The challenge often is what to do about the negativity. Not dealing with it likely will mean that it will get worse. We also risk having our frustration build to the point where we blow up and make the situation worse. Meanwhile, productivity likely will suffer, as will morale. If you are facing this challenge, here is an eight-step process you can use as a basis for planning your approach.
- Consider whether you are contributing to the problem. Might it be that you, too, fall into negative speaking patterns, look only at the dark and negative side of issues, or have an attitude that may contribute to or at least make negativity seem like an acceptable aspect of the organizational culture? If so, stop, make changes, and establish a pattern of a more positive attitude before taking the next step.
- Think clearly about what behaviors are contributing to the negativity. Separate the person from the behavior. If your approach is to attack the person, you likely will quickly lose the battle and others may come to the other person’s defense, believing that they are being attacked. How you make the approach matters.
- Focus your message on how the negativity impacts you, others who are a part of the team or group, and the general work environment. Describe how the behavior makes you feel and the effect you see it having on others.
- Be specific about the behaviors that are having an impact. General statements likely will lead to your becoming mired in an argument rather than sharing information.
- Acknowledge and accept the underlying causes the person presents relative to causes for the negative behavior. Allow the person to vent, but avoid getting into an exchange about specifics and how others are responsible for this person’s behavior.

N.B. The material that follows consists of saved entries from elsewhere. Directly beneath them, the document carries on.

(* ===== verification/HeapSpec.v ===== *)
(** Reallocation and the theorems about the heap functions (lib/os/heap.c).

    The statements are about a heap with the chunks [cs]; [used cs] are the
    blocks its clients own.  They cover every call of [sys_heap_alloc],
    [sys_heap_aligned_alloc], [sys_heap_free] and [sys_heap_aligned_realloc]
    on a heap made by [sys_heap_init]. *)
From stdpp Require Import sets.
From S2P Require Import Prelude Mem Heap HeapInv HeapThm HeapApi.

Module HeapSpec.
Import Heap HeapInv HeapThm HeapApi.

Section Spec.
Context {cfg : heap_config} {g : geometry} {Hg : geometry_ok}.

#[local] Abbreviation h := base.
#[local] Abbreviation E := units.

(** ** Reallocation *)

(** The block of the chunk [c] was moved to [p'] with room for [n] bytes: its
    first bytes and everything the other used chunks hold are kept. *)
Definition realloc_done (l1 : list chunk) (c sz : Z) (l2 : list chunk) (p n p' : Z) (m m' : mem) : Prop :=
  exists cs' c' sz', heap_inv cs' m' /\ (c', sz', true) ∈ cs' /\ c' <> 0 /\
    points_to p' c' /\ p' + n <= h + 8 * (c' + sz') /\
    (forall d s, (d, s, true) ∈ l1 ++ l2 -> (d, s, true) ∈ cs') /\
    agree (safe (l1 ++ l2)) m m' /\
    (forall i, 0 <= i < n -> p + i < h + 8 * (c + sz) -> m' (p' + i) = m (p + i)).

Lemma aligned_case_facts cs n cs' c p m m' :
  lay m cs -> lay m' cs' -> aligned_case cs n cs' c p ->
  exists a, (c, a, true) ∈ cs' /\ c <> 0 /\ points_to p c /\ p + n <= h + 8 * (c + a) /\
    (forall d s, (d, s, true) ∈ cs -> (d, s, true) ∈ cs' /\ d <> c).
Proof.
  intros LA LA' [l1 c0 sz l2 c1 a q -> Hc Ha Hmin Hp Hend]. pose proof geom_facts as F. exists a.
  assert ((c0, sz, false) ∈ l1 ++ (c0, sz, false) :: l2) as Hin by (apply elem_mid; auto).
  pose proof (lay_pos _ _ _ _ _ LA Hin) as Hpos.
  assert (chunk0 <= c0) as Hc0 by (destruct Hpos as (_ & _ & [(_ & _ & ?)|?]); done).
  split_and!; [|lia|done|done|].
  - rewrite !elem_of_app. unfold carved. rewrite elem_of_cons. auto.
  - intros d s [?|Hd]%elem_mid; [simplify_eq|]. pose proof (rest_apart _ _ _ _ _ _ _ _ _ LA Hd).
    split; [|lia]. rewrite !elem_of_app in *. tauto.
Qed.

Lemma prev_size_eq c sz p m :
  geo m -> min_units <= sz -> 0 <= c -> c + sz <= E -> 8 * E < 2 ^ 32 -> points_to p c -> p < h + 8 * (c + sz) ->
  usize (chunksz_to_bytes h sz m - (p - data c)) = h + 8 * (c + sz) - p.
Proof.
  intros Hm Hs Hc He H32 Hp Hlt. pose proof geom_facts as F. unfold chunksz_to_bytes, CHUNK_UNIT, points_to, data in *.
  rewrite header_bytes by done.
  assert (hdr <= 8 * sz) by (destruct width_cases as [(_ & _ & -> & HU & _)|(_ & _ & -> & HU & _)]; rewrite HU in *; lia).
  rewrite (uwrap_small 32) by lia. rewrite (usize_fit (sz * 8 - hdr)) by lia. rewrite usize_fit by lia. lia.
Qed.
Definition sys_clock_tick_get (q : tq) : Z := curr_tick q + elapsed q.

Definition sys_clock_tick_get_32 (q : tq) : Z := u32 (sys_clock_tick_get q).

Definition sys_clock_timeout_end_calc (timeout : Z) (q : tq) : Z :=
  if timeout =? K_FOREVER then 2 ^ 64 - 1
  else if timeout =? K_NO_WAIT then sys_clock_tick_get q
  else if Z_TICK_ABS timeout >=? 0 then Z_TICK_ABS timeout
  else sys_clock_tick_get q + Z.max 1 timeout.

(** ** sys_clock_announce *)

(** What a client state offers to [sys_clock_announce]: the embedded queue
    and the dispatch of [t->fn(t)]. *)
Class TimeoutClient (St : Type) := {
  get_tq : St -> tq;
  upd_tq : (tq -> tq) -> St -> St;
  timeout_fn : toid -> St -> St
}.

Section Announce.
Context {St : Type} `{TimeoutClient St}.

(** The [for] loop; [fuel] bounds the number of callbacks run. *)
Fixpoint announce_loop (fuel : nat) (s : St) : option St :=
  match fuel with
  | O => None
  | S fuel' =>
      match first (get_tq s) with
      | Some (t, dt) =>
          if dt <=? announce_remaining (get_tq s) then
            let s1 := upd_tq (fun q => remove_timeout t
                (q <| curr_tick ::= Z.add dt |>
                   <| timeout_list ::= fun l => (t, 0) :: tail l |>)) s in
            let s2 := timeout_fn t s1 in
            announce_loop fuel'
              (upd_tq (fun q => q <| announce_remaining ::= fun r => r - dt |>) s2)
          else Some s
      | None => Some s
      end
  end.

(** The code after the loop: age the first pending entry, advance the tick
    count and reprogram the driver. *)
Definition announce_finish (q : tq) : tq :=
  let rem := announce_remaining q in
  let q1 := q <| timeout_list ::= fun l => match l with
                                           | [] => []
                                           | (t, d) :: r => (t, d - rem) :: r
                                           end |>
              <| curr_tick ::= Z.add rem |>
              <| announce_remaining := 0 |> in
  sys_clock_set_timeout (next_timeout q1) q1.

(** [sys_clock_announce] up to the time slice check at its end. *)
Definition sys_clock_announce_timeouts (fuel : nat) (ticks : Z) (s : St) : option St :=
  match announce_loop fuel (upd_tq (fun q => q <| announce_remaining := ticks |>) s) with
  | Some s' => Some (upd_tq announce_finish s')
  | None => None
  end.

End Announce.

(** ** Absolute expiry times *)

(** The reference view: each pending timeout with the tick it expires at,
    given the tick [b] the first delta counts from. *)
Fixpoint absolute (b : Z) (l : list (toid * Z)) : list (toid * Z) :=
  match l with
  | [] => []
  | (t, d) :: r => (t, b + d) :: absolute (b + d) r
  end.

(** Insertion after every entry that does not expire later. *)
Fixpoint abs_insert (to : toid) (e : Z) (l : list (toid * Z)) : list (toid * Z) :=
  match l with
  | [] => [(to, e)]
  | (t, e') :: r => if e' >? e then (to, e) :: l else (t, e') :: abs_insert to e r
  end.

Fixpoint abs_remove (t : toid) (l : list (toid * Z)) : list (toid * Z) :=
  match l with
  | [] => []
  | (t', e) :: r => if decide (t' = t) then r else (t', e) :: abs_remove t r
  end.

(** The queue invariant: no timeout is linked twice, no delta is negative. *)
Definition tl_wf (l : list (toid * Z)) : Prop :=
  NoDup l.*1 /\ Forall (fun x => 0 <= x.2) l.

Definition tq_wf (q : tq) : Prop := tl_wf (timeout_list q).

(** Every pending timeout of the absolute view, as a partial map. *)
Fixpoint assoc (t : toid) (l : list (toid * Z)) : option Z :=
  match l with
  | [] => None
  | (t', e) :: r => if decide (t' = t) then Some e else assoc t r
  end.

Definition expiry (t : toid) (q : tq) : option Z :=
  assoc t (absolute (curr_tick q) (timeout_list q)).

Lemma absolute_fst b l : (absolute b l).*1 = l.*1.
Proof. revert b. induction l as [|[t d] r IH]; intros b; simpl; [done|]. by rewrite IH. Qed.

Lemma absolute_ge b l x :
  Forall (fun x => 0 <= x.2) l -> x ∈ absolute b l -> b <= x.2.
Proof.
  intros Hl. revert b. induction Hl as [|[t d] r Hd _ IH]; intros b; simpl.
  - by intros ?%elem_of_nil.
  - rewrite elem_of_cons. simpl in Hd. intros [->|Hx]; simpl; [lia|].
    apply IH in Hx. lia.
Qed.

Lemma absolute_insert to d l b :
  absolute b (insert_entry to d l) = abs_insert to (b + d) (absolute b l).
Proof.
  revert d b. induction l as [|[t dt] r IH]; intros d b; simpl; [done|].
  destruct (dt >? d) eqn:E.
  - replace (b + dt >? b + d) with true by lia. simpl.
    by replace (b + d + (dt - d)) with (b + dt) by lia.
  - replace (b + dt >? b + d) with false by lia. simpl. rewrite IH.
    by replace (b + dt + (d - dt)) with (b + d) by lia.
Qed.

Lemma absolute_remove t l b :
  absolute b (remove_entry t l) = abs_remove t (absolute b l).
Proof.
  revert b. induction l as [|[t' d] r IH]; intros b; simpl; [done|].
  destruct (decide (t' = t)).
  - destruct r as [|[t2 d2] r2]; simpl; [done|].
    by replace (b + (d2 + d)) with (b + d + d2) by lia.
  - simpl. by rewrite IH.
Qed.

Lemma remove_entry_fst t l : (remove_entry t l).*1 = (abs_remove t l).*1.
Proof.
  induction l as [|[t' d] r IH]; simpl; [done|].
  destruct (decide (t' = t)); csimpl; [by destruct r as [|[??]?]|]. by rewrite IH.
Qed.

Lemma insert_entry_fst_perm to d l : (insert_entry to d l).*1 ≡ₚ to :: l.*1.
Proof.
  revert d. induction l as [|[t dt] r IH]; intros d; simpl; [done|].
  destruct (dt >? d); csimpl; [done|]. rewrite IH. apply Permutation_swap.
Qed.

Lemma insert_entry_elem to d l t :
  t ∈ (insert_entry to d l).*1 <-> t = to \/ t ∈ l.*1.
Proof. rewrite insert_entry_fst_perm. by rewrite elem_of_cons. Qed.

Lemma abs_remove_elem t l x :
  NoDup l.*1 -> x ∈ abs_remove t l <-> x ∈ l /\ x.1 <> t.
Proof.
  induction l as [|[t' e] r IH]; simpl; intros Hnd.
  - split; [by intros ?%elem_of_nil|by intros [?%elem_of_nil _]].
  - apply NoDup_cons in Hnd as [Hni Hnd]. destruct (decide (t' = t)) as [->|Hne].
    + rewrite elem_of_cons. split.
      * intros Hx. split; [by right|]. intros <-. apply Hni.
        by apply list_elem_of_fmap_2.
      * by intros [[->|] Hne].
    + rewrite !elem_of_cons, IH by done. split; [|tauto].
      intros [->|?]; [split; [by left|done]|tauto].
Qed.

Lemma remove_entry_elem t l t' :
  NoDup l.*1 -> t' ∈ (remove_entry t l).*1 <-> t' ∈ l.*1 /\ t' <> t.
Proof.
  intros Hnd. rewrite remove_entry_fst, !list_elem_of_fmap. split.
  - intros (x & -> & Hx). apply abs_remove_elem in Hx as [??]; [|done]. eauto.
  - intros [(x & -> & Hx) Hne]. exists x. split; [done|]. by apply abs_remove_elem.
Qed.

Lemma assoc_abs_insert to e l t :
  to ∉ l.*1 -> assoc t (abs_insert to e l) = if decide (t = to) then Some e else assoc t l.
Proof.
  induction l as [|[t' e'] r IH]; csimpl; intros Hni.
  - destruct (decide (to = t)), (decide (t = to)); congruence.
  - apply not_elem_of_cons in Hni as [Hne Hni]. destruct (e' >? e); simpl.
    + destruct (decide (to = t)), (decide (t = to)); congruence.
    + rewrite IH by done. repeat case_decide; congruence.
Qed.

Lemma assoc_abs_remove to l t :
  NoDup l.*1 -> assoc t (abs_remove to l) = if decide (t = to) then None else assoc t l.
Proof.
  induction l as [|[t' e'] r IH]; csimpl; intros Hnd.
  - by case_decide.
  - apply NoDup_cons in Hnd as [Hni Hnd].
    destruct (decide (t' = to)) as [->|H1].
    + assert (assoc to r = None) as Hn.
      { clear -Hni. induction r as [|[a b] r IH]; csimpl in *; [done|].
        apply not_elem_of_cons in Hni as [? ?]. case_decide; [congruence|auto]. }
      repeat case_decide; congruence.
    + simpl. rewrite IH by done. repeat case_decide; congruence.
Qed.

Lemma assoc_Some_elem t l e : assoc t l = Some e -> t ∈ l.*1.
Proof.
  induction l as [|[t' e'] r IH]; csimpl; [done|]. rewrite elem_of_cons.
  case_decide; [by left|]. right. auto.
Qed.

Lemma elem_assoc t l : t ∈ l.*1 -> exists e, assoc t l = Some e.
Proof.
  induction l as [|[t' e'] r IH]; csimpl; [by intros ?%elem_of_nil|].
  rewrite elem_of_cons. case_decide; [eauto|]. intros [->|?]; [done|auto].
Qed.

Lemma sum_upto_assoc t l b : t ∈ l.*1 -> assoc t (absolute b l) = Some (b + sum_upto t l).
Proof.
  revert b. induction l as [|[t' d] r IH]; intros b; csimpl; [by intros ?%elem_of_nil|].
  rewrite elem_of_cons. case_decide; subst; [done|].
  intros [->|?]; [done|]. rewrite IH by done. f_equal. lia.
Qed.

Lemma insert_entry_nonneg to d l :
  0 <= d -> Forall (fun x => 0 <= x.2) l -> Forall (fun x => 0 <= x.2) (insert_entry to d l).
Proof.
  intros Hd Hl. revert d Hd. induction Hl as [|[t dt] r Hdt Hr IH]; intros d Hd; simpl in *.
  - by constructor.
  - destruct (dt >? d) eqn:E; repeat constructor; simpl; try lia; auto.
    apply IH. lia.
Qed.

Lemma remove_entry_nonneg t l :
  Forall (fun x => 0 <= x.2) l -> Forall (fun x => 0 <= x.2) (remove_entry t l).
Proof.
  induction 1 as [|[t' d] r Hd Hr IH]; simpl in *; [done|]. case_decide.
  - destruct Hr as [|[t2 d2] r2 Hd2 Hr2]; constructor; simpl in *; [lia|done].
  - by constructor.
Qed.

Lemma insert_entry_wf to d l :
  0 <= d -> to ∉ l.*1 -> tl_wf l -> tl_wf (insert_entry to d l).
Proof.
  intros Hd Hni [Hnd Hnn]. split; [|by apply insert_entry_nonneg].
  rewrite insert_entry_fst_perm. by constructor.
Qed.

Lemma abs_remove_fst_nodup t l : NoDup l.*1 -> NoDup (abs_remove t l).*1.
Proof.
  induction l as [|[t' e] r IH]; csimpl; intros Hnd; [done|].
  apply NoDup_cons in Hnd as [Hni Hnd]. case_decide; [done|]. csimpl.
  constructor; [|auto]. rewrite list_elem_of_fmap. intros (x & -> & Hx).
  apply Hni. apply abs_remove_elem in Hx as [? ?]; [|done]. by apply list_elem_of_fmap_2.
Qed.

Lemma remove_entry_wf t l : tl_wf l -> tl_wf (remove_entry t l).
Proof.
  intros [Hnd Hnn]. split; [|by apply remove_entry_nonneg].
  rewrite remove_entry_fst. by apply abs_remove_fst_nodup.
Qed.

Lemma z_add_timeout_list to tm q :
  tm <> K_FOREVER ->
  timeout_list (z_add_timeout to tm q) = insert_entry to (timeout_dticks tm q) (timeout_list q).
Proof.
  intros Htm. unfold z_add_timeout. destruct (tm =? K_FOREVER) eqn:E; [lia|].
  repeat case_match; done.
Qed.

Lemma z_add_timeout_tick to tm q : curr_tick (z_add_timeout to tm q) = curr_tick q.
Proof. unfold z_add_timeout. repeat case_match; done. Qed.

Lemma z_add_timeout_remaining to tm q :
  announce_remaining (z_add_timeout to tm q) = announce_remaining q.
Proof. unfold z_add_timeout. repeat case_match; done. Qed.

(** A timeout is at least one tick away whenever the driver never reports a
    negative elapsed time: relative timeouts that are not negative, and every
    absolute one. *)
Lemma timeout_dticks_pos tm q :
  tm <> K_FOREVER -> 0 <= elapsed q -> 1 <= timeout_dticks tm q.
Proof.
  unfold timeout_dticks, Z_TICK_ABS, K_FOREVER, K_TICKS_FOREVER. intros.
  destruct (-1 - 1 - tm >=? 0) eqn:E; lia.
Qed.

Lemma expiry_linked t q : is_linked t q = true <-> is_Some (expiry t q).
Proof.
  unfold is_linked, expiry. rewrite bool_decide_eq_true. split.
  - intros Ht. rewrite <-(absolute_fst (curr_tick q)) in Ht.
    apply elem_assoc in Ht as [e ?]. by exists e.
  - intros [e He%assoc_Some_elem]. by rewrite absolute_fst in He.
Qed.
Definition z_sched_wake_thread (thread : tid) (is_timeout : bool) (k : kernel) : kernel :=
  let t := threads k thread in
  let killed := flag_set (thread_state t) _THREAD_DEAD
                || flag_set (thread_state t) _THREAD_ABORTING in
  let do_nothing := no_wake_on_timeout t && is_timeout in
  let k1 := upd_thread thread (fun t => t <| no_wake_on_timeout := false |>) k in
  if do_nothing then k1
  else if negb killed then
    let k2 := match pended_on (threads k1 thread) with
              | Some _ => unpend_thread_no_timeout thread k1
              | None => k1
              end in
    let k3 := upd_thread thread z_mark_thread_as_started k2 in
    let k4 := if is_timeout then upd_thread thread z_mark_thread_as_not_suspended k3 else k3 in
    ready_thread thread k4
  else k1.

Definition z_thread_timeout (thread : tid) (k : kernel) : kernel :=
  z_sched_wake_thread thread true k.

Definition z_unpend1_no_timeout (wait_q : wqid) (k : kernel) : option tid * kernel :=
  match z_priq_dumb_best (waitqs k wait_q) with
  | Some thread => (Some thread, unpend_thread_no_timeout thread k)
  | None => (None, k)
  end.

Definition z_unpend_first_thread (wait_q : wqid) (k : kernel) : option tid * kernel :=
  match z_priq_dumb_best (waitqs k wait_q) with
  | Some thread =>
      (Some thread, (z_abort_thread_timeout thread (unpend_thread_no_timeout thread k)).2)
  | None => (None, k)
  end.

Definition z_unpend_thread (thread : tid) (k : kernel) : kernel :=
  (z_abort_thread_timeout thread (z_unpend_thread_no_timeout thread k)).2.

(** The [while] loop; each round removes the head of the wait queue, so the
    length of the queue is enough fuel. *)
Fixpoint unpend_all_loop (body : tid -> kernel -> kernel) (fuel : nat) (wait_q : wqid)
    (need_sched : bool) (k : kernel) : bool * kernel :=
  match fuel with
  | O => (need_sched, k)
  | S fuel' =>
      match z_waitq_head wait_q k with
      | Some thread => unpend_all_loop body fuel' wait_q true (body thread k)
      | None => (need_sched, k)
      end
  end.

Definition z_unpend_all (wait_q : wqid) (k : kernel) : bool * kernel :=
  unpend_all_loop (fun thread k => z_ready_thread thread (z_unpend_thread thread k))
    (length (waitqs k wait_q)) wait_q false k.

Definition unpend_all (wait_q : wqid) (k : kernel) : kernel :=
  (unpend_all_loop (fun thread k =>
      let k1 := unpend_thread_no_timeout thread k in
      let k2 := (z_abort_thread_timeout thread k1).2 in
      let k3 := arch_thread_return_value_set thread 0 k2 in
      ready_thread thread k3)
    (length (waitqs k wait_q)) wait_q false k).2.

(** ** Priorities *)

Definition z_set_prio (thread : tid) (p : Z) (k : kernel) : bool * kernel :=
  let need_sched := z_is_thread_ready thread k in
  if need_sched then
    let k1 := dequeue_thread thread k in
    let k2 := upd_thread thread (fun t => t <| prio := p |>) k1 in
    (true, update_cache true (queue_thread thread k2))
  else (false, upd_thread thread (fun t => t <| prio := p |>) k).

(** ** Rescheduling and the context switch *)

Section Resched.
Context {O : Type}.

Definition z_swap_next_thread (k : kernel) : tid := cache k.

(** [do_swap]: the code after [arch_switch()] runs when the thread is current
    again and returns its [swap_retval]. *)
Definition z_swap (key : bool) : M (kernel * O) Z := fun s =>
  let old_thread := current s.1 in
  let k1 := upd_thread old_thread (fun t => t <| swap_retval := - EAGAIN |>) s.1 in
  let new_thread := z_swap_next_thread k1 in
  let after (k : kernel) (o : O) :=
    Done (swap_retval (threads k old_thread)) (k <| irq_locked := negb key |>, o) in
  if decide (new_thread <> old_thread) then
    Swapped (z_reset_time_slice new_thread (k1 <| current := new_thread |>), s.2)
            (fun s' => after s'.1 s'.2)
  else after k1 s.2.

Definition z_swap_irqlock (key : bool) : M (kernel * O) Z := z_swap key.

Definition resched (key : bool) (k : kernel) : bool := key && negb (in_isr k).

Definition need_swap (k : kernel) : bool := bool_decide (cache k <> current k).

Definition z_reschedule (key : bool) : M (kernel * O) unit :=
  go <- kget (fun k => resched key k && need_swap k) ;;
  if (go : bool) then (_ <- z_swap key ;; ret tt) else k_spin_unlock key.

Definition z_reschedule_irqlock (key : bool) : M (kernel * O) unit :=
  go <- kget (resched key) ;;
  if (go : bool) then (_ <- z_swap_irqlock key ;; ret tt) else k_spin_unlock key.

Definition z_reschedule_unlocked : M (kernel * O) unit :=
  key <- k_spin_lock ;; z_reschedule_irqlock key.

Definition z_pend_curr (key : bool) (wait_q : wqid) (timeout : Z) : M (kernel * O) Z :=
  kmod (fun k => pend_locked (current k) (Some wait_q) timeout k) ;;
  z_swap key.

Definition z_thread_priority_set (thread : tid) (p : Z) : M (kernel * O) unit :=
  need_sched <- kcall (z_set_prio thread p) ;;
  unlocked <- kget (fun k => sched_locked (threads k (current k)) =? 0) ;;
  if need_sched && unlocked then z_reschedule_unlocked else ret tt.

Definition z_impl_k_thread_priority_set (thread : tid) (p : Z) : M (kernel * O) unit :=
  z_thread_priority_set thread p.

Definition z_impl_k_thread_priority_get (thread : tid) (k : kernel) : Z :=
  prio (threads k thread).

Definition k_sched_lock : M (kernel * O) unit :=
  kmod (fun k => upd_thread (current k) (fun t => t <| sched_locked ::= fun x => u8 (x - 1) |>) k).

Definition k_sched_unlock : M (kernel * O) unit :=
  kmod (fun k => update_cache false
    (upd_thread (current k) (fun t => t <| sched_locked ::= fun x => u8 (x + 1) |>) k)) ;;
  z_reschedule_unlocked.

(** Called on the way out of the outermost interrupt. *)
Definition z_get_next_switch_handle : M (kernel * O) unit :=
  kmod (fun k => k <| current := cache k |>).

(** ** Thread control *)

Definition z_sched_start (thread : tid) : M (kernel * O) unit :=
  key <- k_spin_lock ;;
  started <- kget (fun k => z_has_thread_started (threads k thread)) ;;
  if (started : bool) then k_spin_unlock key
  else
    kmod (fun k => ready_thread thread (upd_thread thread z_mark_thread_as_started k)) ;;
    z_reschedule key.

Definition z_impl_k_thread_suspend (thread : tid) : M (kernel * O) unit :=
  kmod (fun k => (z_abort_thread_timeout thread k).2) ;;
  kmod (fun k =>
    let k1 := if z_is_thread_queued (threads k thread) then dequeue_thread thread k else k in
    let k2 := upd_thread thread z_mark_thread_as_suspended k1 in
    update_cache (bool_decide (thread = current k2)) k2) ;;
  self <- kget (fun k => bool_decide (thread = current k)) ;;
  if (self : bool) then z_reschedule_unlocked else ret tt.

Definition z_impl_k_thread_resume (thread : tid) : M (kernel * O) unit :=
  key <- k_spin_lock ;;
  suspended <- kget (fun k => z_is_thread_suspended (threads k thread)) ;;
  if negb suspended then k_spin_unlock key
  else
    kmod (fun k => ready_thread thread (upd_thread thread z_mark_thread_as_not_suspended k)) ;;
    z_reschedule key.

Definition k_can_yield (pre_kernel : bool) (k : kernel) : bool :=
  negb (pre_kernel || in_isr k || z_is_idle_thread_object (current k) k).

Definition z_impl_k_yield : M (kernel * O) unit :=
  key <- k_spin_lock ;;
  kmod (fun k => update_cache true (queue_thread (current k) (dequeue_thread (current k) k))) ;;
  _ <- z_swap key ;; ret tt.

Definition z_tick_sleep (ticks : Z) : M (kernel * O) Z :=
  if ticks =? 0 then (z_impl_k_yield ;; ret 0)
  else
    now <- kget (fun k => sys_clock_tick_get_32 (tmo k)) ;;
    let expected_wakeup_ticks :=
      if Z_TICK_ABS ticks <=? 0 then u32 (ticks + now) else u32 (Z_TICK_ABS ticks) in
    key <- k_spin_lock ;;
    kmod (fun k => unready_thread (current k) k) ;;
    kmod (fun k => z_add_thread_timeout (current k) ticks k) ;;
    kmod (fun k => upd_thread (current k) z_mark_thread_as_suspended k) ;;
    _ <- z_swap key ;;
    now' <- kget (fun k => sys_clock_tick_get_32 (tmo k)) ;;
    let left := expected_wakeup_ticks - now' in
    ret (if left >? 0 then s32 left else 0).

Definition z_impl_k_sleep (hz_ticks max_days : Z) (timeout : Z) : M (kernel * O) Z :=
  if timeout =? K_FOREVER then
    self <- kget current ;;
    z_impl_k_thread_suspend self ;; ret (s32 K_TICKS_FOREVER)
  else
    ticks <- z_tick_sleep timeout ;;
    ret (s32 (k_ticks_to_ms_floor64 max_days hz_ticks ticks)).

Definition z_impl_k_usleep (hz_ticks max_days : Z) (us : Z) : M (kernel * O) Z :=
  ticks <- z_tick_sleep (s32 (k_us_to_ticks_ceil64 max_days hz_ticks us)) ;;
  ret (s32 (k_ticks_to_us_floor64 max_days hz_ticks ticks)).

Definition z_impl_k_wakeup (thread : tid) : M (kernel * O) unit :=
  pending <- kget (fun k => z_is_thread_pending (threads k thread)) ;;
  if (pending : bool) then ret tt
  else
    aborted <- kcall (z_abort_thread_timeout thread) ;;
    sleeping <- kget (fun k => thread_state (threads k thread) =? _THREAD_SUSPENDED) ;;
    if (aborted <? 0) && negb sleeping then ret tt
    else
      kmod (fun k => z_ready_thread thread (upd_thread thread z_mark_thread_as_not_suspended k)) ;;
      isr <- kget in_isr ;;
      if negb isr then z_reschedule_unlocked else ret tt.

- Ask the person to change. Be specific about what you are expecting. You may need to create opportunities for the person to practice the behaviors in a low risk environment, depending on the scope and seriousness of the changes to be made.
- If you see the negative behaviors beginning to resurface, address them directly and work to resolve them before they become reestablished.
- Be sure to notice and provide encouragement as changes in behavior become apparent. Without your noticing the effort and effect of the change, you can anticipate its return.